…je suis de plus en plus convaincu que celui côtoie le ressac d’un lac finit par contracter un vague à l’âme. Sa vie alors comme une algue, se fait bercer passivement par le courant des jours.(…)
A ma gauche, des marais vert tendre où crient des échassiers. Et, devant moi, la flèche de sable légèrement incurvée par un effet d’optique, tirant le fil de la perspective jusqu’à disparaître. Je marche sur la grève dure. Toutes les trois heures je fais halte pour chauffer mon gruau sur un petit feu de bois flotté et pour croquer un poisson séché. Le sable de l’estran est rose parme. J’abats les foulées, dans un étrange état d’euphorie provoqué sans doute par la grandeur des lieux, la gifle du vent, la tragique lumière que me renvoie le lac et l’immensité anormale – comme surdimensionnée- du ciel. Je pleure, je ris, j’avance, je lance au lac des versets,poétiques. Je sens monter en moi l’impassibilité des vagabonds japonais de la tradition zen. Il s’agit pour eux de laisser les sensations leur traverser le corps sans s’y fixer jamais et d’accéder à l’imperméabilité, à l’image du martin-pêcheur qui réussit à plonger dans l’eau et en ressortir sec.
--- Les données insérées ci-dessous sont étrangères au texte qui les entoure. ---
(** * Smart Nib: the summary merger and the LLM client

    A shallow embedding of [src/summarize.ts] ([insertSummarySection]) and of
    the LLM client ([buildRequestBody], [parseResponseContent], [callLLM]),
    with the properties of the specification stated against them; and of
    their callers in [src/main.ts] ([summarizeCurrentNote], [sprinkleAI],
    [loadSettings]) and of the handlers of the settings tab, with properties
    of their own.

    JavaScript strings are sequences of UTF-16 code units; a code unit is
    modelled as a number of [N] and a string as a list of them, so that
    [String.prototype.trim], the regular expressions and [slice] act on the
    same data as in the source. *)

From Stdlib Require Import Ascii String DecimalString.
From Stdlib Require Import List NArith ZArith Bool Lia.
From Stdlib Require QArith DecimalPos.
Import ListNotations.

(* ================================================================= *)
(** ** JavaScript strings *)

Module JS.

Abbreviation char := N.
Abbreviation jsstring := (list char).

(** An ASCII literal of the source, as code units. *)
Definition lit (s : string) : jsstring :=
  map N_of_ascii (list_ascii_of_string s).
Arguments lit s%_string.

Definition nl : char := 10%N.      (* "\n" *)
Definition hash : char := 35%N.    (* "#"  *)
Definition space : char := 32%N.   (* " "  *)

(** WhiteSpace and LineTerminator of ECMAScript: what [trim] removes and
    what [\s] matches. *)
Definition isWhiteSpace (c : char) : bool :=
  ((9 <=? c) && (c <=? 13)          (* \t \n \v \f \r *)
   || (c =? 32)                     (* space *)
   || (c =? 160)                    (* U+00A0 *)
   || (c =? 5760)                   (* U+1680 *)
   || ((8192 <=? c) && (c <=? 8202))(* U+2000 .. U+200A *)
   || (c =? 8232) || (c =? 8233)    (* U+2028, U+2029 *)
   || (c =? 8239) || (c =? 8287)    (* U+202F, U+205F *)
   || (c =? 12288)                  (* U+3000 *)
   || (c =? 65279))%N.              (* U+FEFF *)

Fixpoint trimStart (s : jsstring) : jsstring :=
  match s with
  | c :: t => if isWhiteSpace c then trimStart t else s
  | [] => []
  end.

Definition trimEnd (s : jsstring) : jsstring := rev (trimStart (rev s)).

(** [s.trim()] *)
Definition trim (s : jsstring) : jsstring := trimEnd (trimStart s).

(** [s.slice(n)] and [s.slice(0, n)] for [0 <= n]. *)
Definition sliceFrom (n : nat) (s : jsstring) : jsstring := skipn n s.
Definition sliceTo (n : nat) (s : jsstring) : jsstring := firstn n s.

(** A literal pattern at the current position. *)
Fixpoint startsWith (pat s : jsstring) : bool :=
  match pat, s with
  | [], _ => true
  | p :: pat', c :: s' => (c =? p)%N && startsWith pat' s'
  | _ :: _, [] => false
  end.

(** Canonicalize of a case-insensitive regular expression without the [u]
    flag: the code unit's upper case.  Only the ASCII letters are mapped
    here: a code unit above 127 never canonicalizes to an ASCII one, so
    against the ASCII patterns of this program the outcome is the same. *)
Definition canonicalize (c : char) : char :=
  if ((97 <=? c) && (c <=? 122))%N then (c - 32)%N else c.

(** A literal pattern at the current position, under the [i] flag. *)
Fixpoint startsWithIgnoreCase (pat s : jsstring) : bool :=
  match pat, s with
  | [], _ => true
  | p :: pat', c :: s' =>
      (canonicalize c =? canonicalize p)%N && startsWithIgnoreCase pat' s'
  | _ :: _, [] => false
  end.

(** [pat] occurs somewhere in [s]: [s.includes(pat)]. *)
Fixpoint occursIn (pat s : jsstring) : bool :=
  startsWith pat s
  || match s with [] => false | _ :: t => occursIn pat t end.

(** [pat] occurs somewhere in [s], in any letter case. *)
Fixpoint occursInIgnoreCase (pat s : jsstring) : bool :=
  startsWithIgnoreCase pat s
  || match s with [] => false | _ :: t => occursInIgnoreCase pat t end.

(** [a === b] on strings. *)
Fixpoint eqb (a b : jsstring) : bool :=
  match a, b with
  | [], [] => true
  | c :: a', d :: b' => (c =? d)%N && eqb a' b'
  | _, _ => false
  end.

(** The properties of an object, in insertion order; [o[key]] and
    [o[key] = v]. *)
Fixpoint lookup {V : Type} (key : jsstring) (props : list (jsstring * V))
  : option V :=
  match props with
  | [] => None
  | (k, v) :: rest => if eqb k key then Some v else lookup key rest
  end.

Fixpoint setProp {V : Type} (key : jsstring) (v : V)
  (props : list (jsstring * V)) : list (jsstring * V) :=
  match props with
  | [] => [(key, v)]
  | (k, x) :: rest =>
      if eqb k key then (k, v) :: rest else (k, x) :: setProp key v rest
  end.

(** A string is truthy when it is not empty. *)
Definition truthy (s : jsstring) : bool :=
  match s with [] => false | _ :: _ => true end.

End JS.

(* ================================================================= *)
(** ** Regular expressions

    The backtracking semantics of ECMAScript for the constructs that the
    expressions of the program use.  A matcher takes the state of the match
    (the end index reached and the input from there on) and a continuation,
    and answers with the final state of the first way to match, if any. *)

Module RegExp.
Import JS.

Inductive regex : Type :=
| Empty
| Unit (c : char)          (* a literal code unit *)
| AnyUnit                  (* [\s\S] *)
| Cat (r1 r2 : regex)      (* r1r2 *)
| Or (r1 r2 : regex)       (* r1|r2 *)
| Opt (r : regex)          (* r? *)
| LazyStar (r : regex)     (* r*? *)
| Plus (r : regex)         (* r+ *)
| Ahead (r : regex)        (* (?=r) *)
| InputStart               (* ^ without the m flag *)
| InputEnd.                (* $ without the m flag *)

(** A literal text. *)
Definition Text (s : jsstring) : regex :=
  fold_right (fun c r => Cat (Unit c) r) Empty s.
Ainsi seulement peut naître en l’âme l’apaisement final. L’acceptation totale du monde. Non pas une acceptation passive mais impassible. Réconciliée. Peut-être le léger état de sous-alimentation dans laquelle je me trouve depuis quelques jours explique-t-il ces sensations aériennes qui me montent à l’âme, sans crier gare.
.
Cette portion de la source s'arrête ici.